Page 141
Story: The Hometown Legend
It’s what he was.
He knew that.
“Rory.”
He said her name. He said her name instead of telling her no.
He came hard, pouring himself into her, instead of saying no.
Instead of telling her it was impossible.
Dammit.
Dammit, dammit.
He kept his face pressed tightly into her neck.
He just let her hold him.
Because no one had held him in a long time.
Except for her.
And there were a thousand thoughts and feelings rolling through him, and he couldn’t readily identify what any of them were. What he was supposed to do with any of them.
He was afraid. Afraid of this feeling that was so intense, that felt like the heat of battle more than it did anything else, that reminded him of being a different man. In a different time. He was afraid of that, because it was like dreaming again, not like walking into the sunset. Not like letting glory go.

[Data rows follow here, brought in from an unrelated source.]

(** * Workspace resolution: dagster/cli/workspace/load.py

  A shallow embedding of the resolver that turns a workspace document
  into repository location handles, and of the merge of several
  documents into one workspace.  Collaborators that live outside
  load.py (target loader, remote lister, pointer loader, yaml reader)
  are fields of a record; every call to one of them that matters for
  discovery is logged in a trace. *)

From Stdlib Require Import String Ascii List ZArith Bool Lia DecimalString.
Import ListNotations.
Local Open Scope string_scope.
Local Open Scope list_scope.

(** ** Python conventions *)

Module Py.

(** Truthiness of [str], of [Optional[str]] and of [Optional[int]]. *)
Definition truthy_str (s : string) : bool :=
  match s with EmptyString => false | String _ _ => true end.

Definition truthy (o : option string) : bool :=
  match o with Some s => truthy_str s | None => false end.

Definition truthy_int (o : option Z) : bool :=
  match o with Some n => negb (Z.eqb n 0) | None => false end.

(** The string behind an [Optional[str]] that passes [if x:]. *)
Definition nonempty (o : option string) : option string :=
  match o with
  | Some s => if truthy_str s then Some s else None
  | None => None
  end.

(** [str(n)] for an int. *)
Definition str_of_int (n : Z) : string :=
  NilZero.string_of_int (Z.to_int n).

(** [s.startswith(t)], [s.endswith('/')]. *)
Definition startswith_sep (s : string) : bool :=
  match s with String "/"%char _ => true | _ => false end.

Fixpoint endswith_sep (s : string) : bool :=
  match s with
  | EmptyString => false
  | String c EmptyString => Ascii.eqb c "/"%char
  | String _ rest => endswith_sep rest
  end.
(** A run with two different pictures: each one decodes to an image that
    remembers its file, the capture encodes to the byte 1 and the upload
    to the byte 2, and the service answers scenario A to the byte 1 and
    scenario B to anything else. *)
Definition two_pictures_run : World string string :=
  mkWorld (Some "capture.jpg") (Some "upload.png") true
          (fun file => Returned file)
          (fun _ => Returned tt)
          (fun image => Returned (if String.eqb image "capture.jpg"
                                  then [Byte.x01] else [Byte.x02]))
          (fun req => match req_data req with
                      | [Byte.x01] => Responds (Some scenario_A)
                      | _ => Responds (Some scenario_B)
                      end).

Definition after_scenario_A : session := {[ "last_analysis" := scenario_A ]}.

(** "Retained and displayed": after the run the slot holds what it held,
    and the page of the run shows the summary of the stored analysis. *)
Definition previous_retained_and_displayed {U I} (w : World U I) (s : session) : Prop :=
  session_of (main w s) = s /\
  forall a, s !! "last_analysis" = Some a ->
            In (Markdown (summary_html a) true) (page_of (main w s)).

(** ** Further vocabulary *)

(** The distance of [n / 10] from the absolute value of [x], in units of
    [1 / (10 * float_den x)]. *)
Definition tenths_distance_to (n : N) (x : pyfloat) : Z :=
  Z.abs (Z.of_N n * float_den x - 10 * Z.abs (float_num x)).

(** [x <= y] on the exact values of two finite floats. *)
Definition float_le (x y : pyfloat) : Prop :=
  (float_num x * float_den y <= float_num y * float_den x)%Z.

(** An element through which raw HTML reaches the page. *)
Definition is_raw_html (e : element) : bool :=
  match e with
  | Markdown _ unsafe_allow_html => unsafe_allow_html
  | _ => false
  end.

Definition is_subheader (e : element) : bool :=
  match e with
  | Subheader _ => true
  | _ => false
  end.

(** The same run against another service. *)
Definition with_client {U I} (c : service) (w : World U I) : World U I :=
  mkWorld (camera_image w) (uploaded_file w) (button w) (Image_open w) (st_image w)
          (save_JPEG w) c.

Definition is_footer (e : element) : bool :=
  match e with
  | Markdown body _ => String.eqb body footer
  | _ => false
  end.

Definition spinner : element := Spinner "🤖 AI is analyzing your food...".

(** Further runs on the picture [tt]. *)
Definition interrupted : service := fun _ => Raises (PyExc false "KeyboardInterrupt").
Definition unparsed : service := fun _ => Responds None.

Definition interrupted_run : World unit unit := run_with (Some tt) None true interrupted.
Definition unparsed_run : World unit unit := run_with (Some tt) None true unparsed.
Definition scenario_A_run : World unit unit :=
  run_with None (Some tt) true (fun _ => Responds (Some scenario_A)).
Definition scenario_B_run : World unit unit :=
  run_with (Some tt) None true (fun _ => Responds (Some scenario_B)).
Definition unpressed_run : World unit unit := run_with (Some tt) None false timed_out.

Definition undecodable_run : World unit unit :=
  mkWorld (Some tt) None true
          (fun _ => Raised (PyExc true "cannot identify image file"))
          (fun _ => Returned tt)
          (fun _ => Returned []) timed_out.

Definition truncated : py_exception := PyExc true "image file is truncated".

It was a fucking paradeinside his soul, and he was terrified of it.
And all the ways that he would fail her.
Because he could not stand to watch the light go out of Rory’s eyes.
He had survived Cassidy.
But he had loved things about Cassidy, and never her. Not really. Not entirely.

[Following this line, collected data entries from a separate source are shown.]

(* ===== verification/Programs.v ===== *)
(** Programs over effects: finite trees of effects whose answers come from an
    environment, the traces they leave behind, and a weakest precondition with a
    ghost state that summarises the trace.

    The effects and the types of their answers are parameters; what an environment
    may answer is an instance of [Environment]. *)
From S2P Require Import Prelude.

(** ** Programs *)

Inductive proc {E : Type} (answer : E → Type) (A : Type) : Type :=
| Ret (a : A)
| Vis (e : E) (k : answer e → proc answer A).
Arguments Ret {E answer A} a.
Arguments Vis {E answer A} e k.

Fixpoint proc_bind {E} {answer : E → Type} {A B} (f : A → proc answer B) (p : proc answer A) : proc answer B :=
  match p with
  | Ret a => f a
  | Vis e k => Vis e (λ x, proc_bind f (k x))
  end.
Definition trigger {E} (answer : E → Type) (e : E) : proc answer (answer e) := Vis e Ret.
#[global] Instance proc_mret {E} (answer : E → Type) : MRet (proc answer) := @Ret E answer.
#[global] Instance proc_mbind {E} (answer : E → Type) : MBind (proc answer) := @proc_bind E answer.

(** [x] of a step that may raise: the exception ends the block. *)
Definition attempt {E} {answer : E → Type} {X A B} (p : proc answer (result X A)) (f : A → proc answer (result X B))
    : proc answer (result X B) :=
  r ← p; match r with Ok a => f a | Err e => mret (Err e) end.
Notation "x <-? p ; q" := (attempt p (λ x, q)) (at level 100, p at next level, q at level 200, right associativity).

(** An effect that was performed, with its answer. *)
Definition occurrence {E} (answer : E → Type) : Type := {e : E & answer e}.
Abbreviation occurred e x := (existT e x) (only parsing).

(** The answers an effect may get, in any state of the world at any time. *)
Class Environment {E} (answer : E → Type) := possible : ∀ e, answer e → Prop.

(** ** Traces *)

Section traces.
Context {E : Type} {answer : E → Type} `{!Environment answer}.

(** The traces of a program, complete or cut short by the end of its process. *)
Fixpoint leaves {A} (p : proc answer A) (t : list (occurrence answer)) : Prop :=
  match p with
  | Ret _ => t = []
  | Vis e k => t = [] ∨ ∃ x t', t = occurred e x :: t' ∧ possible e x ∧ leaves (k x) t'
  end.

(** The complete ones, with the result. *)
Fixpoint returns {A} (p : proc answer A) (t : list (occurrence answer)) (a : A) : Prop :=
  match p with
  | Ret b => t = [] ∧ a = b
  | Vis e k => ∃ x t', t = occurred e x :: t' ∧ possible e x ∧ returns (k x) t' a
  end.

Lemma returns_leaves {A} (p : proc answer A) t a : returns p t a → leaves p t.
Proof.
  revert t. induction p as [b|e k IH]; intros t; cbn; [naive_solver|].
  intros (x & t' & -> & Hx & Ht). right. exists x, t'. eauto.
Qed.

Lemma leaves_possible {A} (p : proc answer A) t1 (o : occurrence answer) t2 :
  leaves p (t1 ++ o :: t2) → possible (projT1 o) (projT2 o).
Proof.
  revert t1. induction p as [a|e k IH]; intros t1; cbn; [by destruct t1|].
  intros [Ht|(y & t' & Ht & Hy & Hl)]; [by destruct t1|]. destruct t1 as [|o' t1]; injection Ht as -> Ht; [done|].
  apply (IH y t1). by rewrite Ht.
Qed.

(** A trace of a sequence ends in its first program, or passes through it. *)
Lemma leaves_bind {A B} (p : proc answer A) (f : A → proc answer B) t :
  leaves (p ≫= f) t → leaves p t ∨ ∃ t1 t2 a, t = t1 ++ t2 ∧ returns p t1 a ∧ leaves (f a) t2.
Proof.
  unfold mbind, proc_mbind. revert t. induction p as [a|e k IH]; intros t; cbn; [intros Ht; right; by exists [], t, a|].
  intros [->|(x & t' & -> & Hx & Ht)]; [left; by left|]. destruct (IH x t' Ht) as [Hl|(t1 & t2 & a & -> & Hr & Hf)].
  - left. right. by exists x, t'.
  - right. exists (occurred e x :: t1), t2, a. split_and!; [done| |done]. by exists x, t1.
Qed.

(** *** The weakest precondition *)

Section ghost.
Context {G : Type}.
(** What an effect needs of the ghost state, and what it does to it. *)
Context (needs : E → G → Prop) (next : ∀ e, answer e → G → G).

Fixpoint wpp {A} (p : proc answer A) (Q : A → G → Prop) (g : G) : Prop :=
  match p with
  | Ret a => Q a g
  | Vis e k => needs e g ∧ ∀ x, possible e x → wpp (k x) Q (next e x g)
  end.

Definition summary (t : list (occurrence answer)) (g : G) : G := fold_left (λ g o, next (projT1 o) (projT2 o) g) t g.

Lemma wpp_mono {A} (p : proc answer A) (Q Q' : A → G → Prop) g :
  (∀ a g, Q a g → Q' a g) → wpp p Q g → wpp p Q' g.
Proof.
  intros HQ. revert g. induction p as [a|e k IH]; intros g; cbn; [apply HQ|].
  intros [Hn Hk]. split; [done|]. intros x Hx. by apply IH, Hk.
Qed.

Lemma wpp_bind {A B} (p : proc answer A) (f : A → proc answer B) Q g :
  wpp p (λ a g, wpp (f a) Q g) g → wpp (p ≫= f) Q g.
Proof.
  unfold mbind, proc_mbind. revert g. induction p as [a|e k IH]; intros g; cbn; [done|].
  intros [Hn Hk]. split; [done|]. intros x Hx. by apply IH, Hk.
Qed.

Lemma wpp_ret {A} (a : A) (Q : A → G → Prop) g : Q a g → wpp (mret a) Q g.
Proof. done. Qed.

Lemma wpp_trigger e (Q : answer e → G → Prop) g :
  needs e g → (∀ x, possible e x → Q x (next e x g)) → wpp (trigger answer e) Q g.
Proof. intros Hn HQ. split; [done|]. exact HQ. Qed.

Lemma wpp_attempt {X A B} (p : proc answer (result X A)) (f : A → proc answer (result X B)) Q g :
  wpp p (λ r g, match r with Ok a => wpp (f a) Q g | Err e => Q (Err e) g end) g → wpp (attempt p f) Q g.
Proof. intros Hp. apply wpp_bind. eapply wpp_mono; [|exact Hp]. by intros [a|e] g'. Qed.

(** Every effect of a trace found what it needs in the summary of those before it. *)
Lemma wpp_leaves {A} (p : proc answer A) Q g t1 e x t2 :
  wpp p Q g → leaves p (t1 ++ occurred e x :: t2) → needs e (summary t1 g).
Proof.
  revert g t1. induction p as [a|e' k IH]; intros g t1; cbn; [by destruct t1|].
  intros [Hn Hk] [Ht|(y & t' & Ht & Hy & Hl)]; [by destruct t1|].
  destruct t1 as [|o t1].
  - apply (f_equal head) in Ht. cbn in Ht. by injection Ht as ->.
  - injection Ht as -> Ht. cbn. apply (IH y); [by apply Hk|by rewrite Ht].
Qed.

Lemma wpp_returns {A} (p : proc answer A) Q g t a : wpp p Q g → returns p t a → Q a (summary t g).
Proof.
  revert g t. induction p as [b|e k IH]; intros g t; cbn; [by intros ? [-> ->]|].
  intros [Hn Hk] (x & t' & -> & Hx & Ht). cbn. apply (IH x); [by apply Hk|done].
Qed.
End ghost.

Lemma wpp_weaken {G A} (needs needs' : E → G → Prop) (next : ∀ e, answer e → G → G) (p : proc answer A) (Q : A → G → Prop) g :
  (∀ e g, needs e g → needs' e g) → wpp needs next p Q g → wpp needs' next p Q g.
Proof.
  intros Hn. revert g. induction p as [a|e k IH]; intros g; cbn; [done|]. intros [He Hk]. split; [by apply Hn|]. intros x Hx. by apply IH, Hk.
Qed.
End traces.
(* ===== verification/Cursors.v ===== *)
(** URL-safe Base64 as Python's [base64] and [binascii] have it: the encoder, the
    tolerant and the strict decoder, and their round trips.  Cursors of the API and
    file names of secrets are written in it. *)
From S2P Require Import Prelude PyStr.
From Stdlib Require Import Ascii.
From stdpp Require Import strings.
From stdpp Require Import strings pretty.
From stdpp Require Import sorting strings.
Local Open Scope Z_scope.

Abbreviation bytes := (list ascii) (only parsing).

Definition chr (n : Z) : ascii := ascii_of_N (Z.to_N n).

Lemma ord_bounds c : 0 <= ord c < 256.
Proof. unfold ord. pose proof (N_ascii_bounded c). lia. Qed.

Lemma chr_ord c : chr (ord c) = c.
Proof. unfold chr, ord. rewrite N2Z.id. apply ascii_N_embedding. Qed.

Lemma ord_chr n : 0 <= n < 256 → ord (chr n) = n.
Proof. intros Hn. unfold chr, ord. rewrite N_ascii_embedding by lia. lia. Qed.

(** ** The alphabet *)

(** The characters of [urlsafe_b64encode]. *)
Definition sextet_char (n : Z) : ascii :=
  chr (if n <? 26 then 65 + n else if n <? 52 then 97 + (n - 26) else if n <? 62 then 48 + (n - 52)
       else if n =? 62 then 45 else 95).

He knew that now, because he knew what it felt like when it was different.
Oh, he had loved her. He had loved her as much as he could at the time.
But he couldn’t love anything more than he loved himself. Not then.
Not more than he loved his own self-image.
But Rory...
Rory was all-consuming.
And if he fucked up with her he was never going to be able to survive that. He had been brought to the brink once already. He would never be able to do it again and come back.
He would die. He would quite literally die.
He was realistic enough about himself to know that. This time it would end in the gutter.
But if he let her walk away, if he let her go live her life, if he didn’t disappoint her, if he didn’t make her fall out of love with him, he could live with that. And he needed to be in a reality he could live with. Because he had been so close to one that he couldn’t.
She had told him once there was a difference between fear that could be fatal and fear that wasn’t.